**Records for the task**
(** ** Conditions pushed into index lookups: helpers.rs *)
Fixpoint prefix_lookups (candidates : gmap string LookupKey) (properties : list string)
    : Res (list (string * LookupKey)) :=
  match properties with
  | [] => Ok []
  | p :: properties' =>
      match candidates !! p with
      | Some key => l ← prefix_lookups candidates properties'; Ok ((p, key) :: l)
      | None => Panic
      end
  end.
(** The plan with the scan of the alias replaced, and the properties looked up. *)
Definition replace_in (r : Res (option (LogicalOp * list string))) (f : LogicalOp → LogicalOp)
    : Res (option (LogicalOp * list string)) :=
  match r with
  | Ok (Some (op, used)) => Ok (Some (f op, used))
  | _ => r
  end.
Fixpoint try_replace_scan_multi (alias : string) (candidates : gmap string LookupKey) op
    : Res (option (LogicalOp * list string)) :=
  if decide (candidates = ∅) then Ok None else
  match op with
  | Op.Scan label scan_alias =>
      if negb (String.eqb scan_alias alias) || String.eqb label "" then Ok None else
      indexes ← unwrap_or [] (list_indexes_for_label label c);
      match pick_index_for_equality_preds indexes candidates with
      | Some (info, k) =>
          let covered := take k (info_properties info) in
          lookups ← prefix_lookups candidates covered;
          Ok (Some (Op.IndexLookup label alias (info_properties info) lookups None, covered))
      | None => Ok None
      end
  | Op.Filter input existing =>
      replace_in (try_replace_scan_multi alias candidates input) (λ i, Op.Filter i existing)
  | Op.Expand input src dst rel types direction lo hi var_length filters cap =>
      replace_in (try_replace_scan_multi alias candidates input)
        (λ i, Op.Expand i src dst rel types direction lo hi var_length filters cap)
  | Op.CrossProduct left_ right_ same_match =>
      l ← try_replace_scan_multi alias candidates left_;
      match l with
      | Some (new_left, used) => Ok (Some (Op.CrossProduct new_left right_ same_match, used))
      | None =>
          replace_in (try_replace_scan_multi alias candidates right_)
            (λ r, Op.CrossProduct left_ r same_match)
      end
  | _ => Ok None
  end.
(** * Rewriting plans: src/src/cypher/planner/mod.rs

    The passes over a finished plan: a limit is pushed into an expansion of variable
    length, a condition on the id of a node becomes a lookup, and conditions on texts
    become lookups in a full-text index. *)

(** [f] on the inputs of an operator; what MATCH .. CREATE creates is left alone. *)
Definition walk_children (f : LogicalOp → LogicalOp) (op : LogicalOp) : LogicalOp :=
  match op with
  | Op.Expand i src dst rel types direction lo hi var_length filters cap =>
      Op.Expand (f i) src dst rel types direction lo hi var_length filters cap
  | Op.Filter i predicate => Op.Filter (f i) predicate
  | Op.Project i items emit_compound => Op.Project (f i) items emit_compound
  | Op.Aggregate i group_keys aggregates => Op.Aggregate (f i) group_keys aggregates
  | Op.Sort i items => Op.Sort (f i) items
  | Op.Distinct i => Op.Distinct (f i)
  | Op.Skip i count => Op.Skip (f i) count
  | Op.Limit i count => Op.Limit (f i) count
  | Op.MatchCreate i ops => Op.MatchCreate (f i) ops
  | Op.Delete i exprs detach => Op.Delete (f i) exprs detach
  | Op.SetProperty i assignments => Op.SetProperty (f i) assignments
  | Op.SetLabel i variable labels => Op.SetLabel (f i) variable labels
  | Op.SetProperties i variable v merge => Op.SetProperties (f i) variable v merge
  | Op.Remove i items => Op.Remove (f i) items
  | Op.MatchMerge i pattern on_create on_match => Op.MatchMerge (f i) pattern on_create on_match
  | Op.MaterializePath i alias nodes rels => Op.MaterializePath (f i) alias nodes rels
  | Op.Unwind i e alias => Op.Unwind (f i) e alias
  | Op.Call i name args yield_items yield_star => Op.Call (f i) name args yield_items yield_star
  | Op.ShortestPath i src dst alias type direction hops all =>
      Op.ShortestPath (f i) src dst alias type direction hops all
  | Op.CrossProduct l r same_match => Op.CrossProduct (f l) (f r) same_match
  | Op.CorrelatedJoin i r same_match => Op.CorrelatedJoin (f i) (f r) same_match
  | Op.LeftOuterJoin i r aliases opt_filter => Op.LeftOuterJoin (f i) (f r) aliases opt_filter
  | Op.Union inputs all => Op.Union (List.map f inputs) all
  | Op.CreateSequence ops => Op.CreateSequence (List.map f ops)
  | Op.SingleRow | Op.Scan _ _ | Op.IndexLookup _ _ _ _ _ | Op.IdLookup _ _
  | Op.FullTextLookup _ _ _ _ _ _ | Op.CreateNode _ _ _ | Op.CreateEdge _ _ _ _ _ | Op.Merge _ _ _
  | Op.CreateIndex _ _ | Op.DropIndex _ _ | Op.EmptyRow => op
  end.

**What to do**
Your task is to transcribe the listing above in full and exactly.

**Response box**
(** ** Conditions pushed into index lookups: helpers.rs *)
Fixpoint prefix_lookups (candidates : gmap string LookupKey) (properties : list string)
    : Res (list (string * LookupKey)) :=
  match properties with
  | [] => Ok []
  | p :: properties' =>
      match candidates !! p with
      | Some key => l ← prefix_lookups candidates properties'; Ok ((p, key) :: l)
      | None => Panic
      end
  end.
(** The plan with the scan of the alias replaced, and the properties looked up. *)
Definition replace_in (r : Res (option (LogicalOp * list string))) (f : LogicalOp → LogicalOp)
    : Res (option (LogicalOp * list string)) :=
  match r with
  | Ok (Some (op, used)) => Ok (Some (f op, used))
  | _ => r
  end.
Fixpoint try_replace_scan_multi (alias : string) (candidates : gmap string LookupKey) op
    : Res (option (LogicalOp * list string)) :=
  if decide (candidates = ∅) then Ok None else
  match op with
  | Op.Scan label scan_alias =>
      if negb (String.eqb scan_alias alias) || String.eqb label "" then Ok None else
      indexes ← unwrap_or [] (list_indexes_for_label label c);
      match pick_index_for_equality_preds indexes candidates with
      | Some (info, k) =>
          let covered := take k (info_properties info) in
          lookups ← prefix_lookups candidates covered;
          Ok (Some (Op.IndexLookup label alias (info_properties info) lookups None, covered))
      | None => Ok None
      end
  | Op.Filter input existing =>
      replace_in (try_replace_scan_multi alias candidates input) (λ i, Op.Filter i existing)
  | Op.Expand input src dst rel types direction lo hi var_length filters cap =>
      replace_in (try_replace_scan_multi alias candidates input)
        (λ i, Op.Expand i src dst rel types direction lo hi var_length filters cap)
  | Op.CrossProduct left_ right_ same_match =>
      l ← try_replace_scan_multi alias candidates left_;
      match l with
      | Some (new_left, used) => Ok (Some (Op.CrossProduct new_left right_ same_match, used))
      | None =>
          replace_in (try_replace_scan_multi alias candidates right_)
            (λ r, Op.CrossProduct left_ r same_match)
      end
  | _ => Ok None
  end.
(** * Rewriting plans: src/src/cypher/planner/mod.rs

    The passes over a finished plan: a limit is pushed into an expansion of variable
    length, a condition on the id of a node becomes a lookup, and conditions on texts
    become lookups in a full-text index. *)

(** [f] on the inputs of an operator; what MATCH .. CREATE creates is left alone. *)
Definition walk_children (f : LogicalOp → LogicalOp) (op : LogicalOp) : LogicalOp :=
  match op with
  | Op.Expand i src dst rel types direction lo hi var_length filters cap =>
      Op.Expand (f i) src dst rel types direction lo hi var_length filters cap
  | Op.Filter i predicate => Op.Filter (f i) predicate
  | Op.Project i items emit_compound => Op.Project (f i) items emit_compound
  | Op.Aggregate i group_keys aggregates => Op.Aggregate (f i) group_keys aggregates
  | Op.Sort i items => Op.Sort (f i) items
  | Op.Distinct i => Op.Distinct (f i)
  | Op.Skip i count => Op.Skip (f i) count
  | Op.Limit i count => Op.Limit (f i) count
  | Op.MatchCreate i ops => Op.MatchCreate (f i) ops
  | Op.Delete i exprs detach => Op.Delete (f i) exprs detach
  | Op.SetProperty i assignments => Op.SetProperty (f i) assignments
  | Op.SetLabel i variable labels => Op.SetLabel (f i) variable labels
  | Op.SetProperties i variable v merge => Op.SetProperties (f i) variable v merge
  | Op.Remove i items => Op.Remove (f i) items
  | Op.MatchMerge i pattern on_create on_match => Op.MatchMerge (f i) pattern on_create on_match
  | Op.MaterializePath i alias nodes rels => Op.MaterializePath (f i) alias nodes rels
  | Op.Unwind i e alias => Op.Unwind (f i) e alias
  | Op.Call i name args yield_items yield_star => Op.Call (f i) name args yield_items yield_star
  | Op.ShortestPath i src dst alias type direction hops all =>
      Op.ShortestPath (f i) src dst alias type direction hops all
  | Op.CrossProduct l r same_match => Op.CrossProduct (f l) (f r) same_match
  | Op.CorrelatedJoin i r same_match => Op.CorrelatedJoin (f i) (f r) same_match
  | Op.LeftOuterJoin i r aliases opt_filter => Op.LeftOuterJoin (f i) (f r) aliases opt_filter
  | Op.Union inputs all => Op.Union (List.map f inputs) all
  | Op.CreateSequence ops => Op.CreateSequence (List.map f ops)
  | Op.SingleRow | Op.Scan _ _ | Op.IndexLookup _ _ _ _ _ | Op.IdLookup _ _
  | Op.FullTextLookup _ _ _ _ _ _ | Op.CreateNode _ _ _ | Op.CreateEdge _ _ _ _ _ | Op.Merge _ _ _
  | Op.CreateIndex _ _ | Op.DropIndex _ _ | Op.EmptyRow => op
  end.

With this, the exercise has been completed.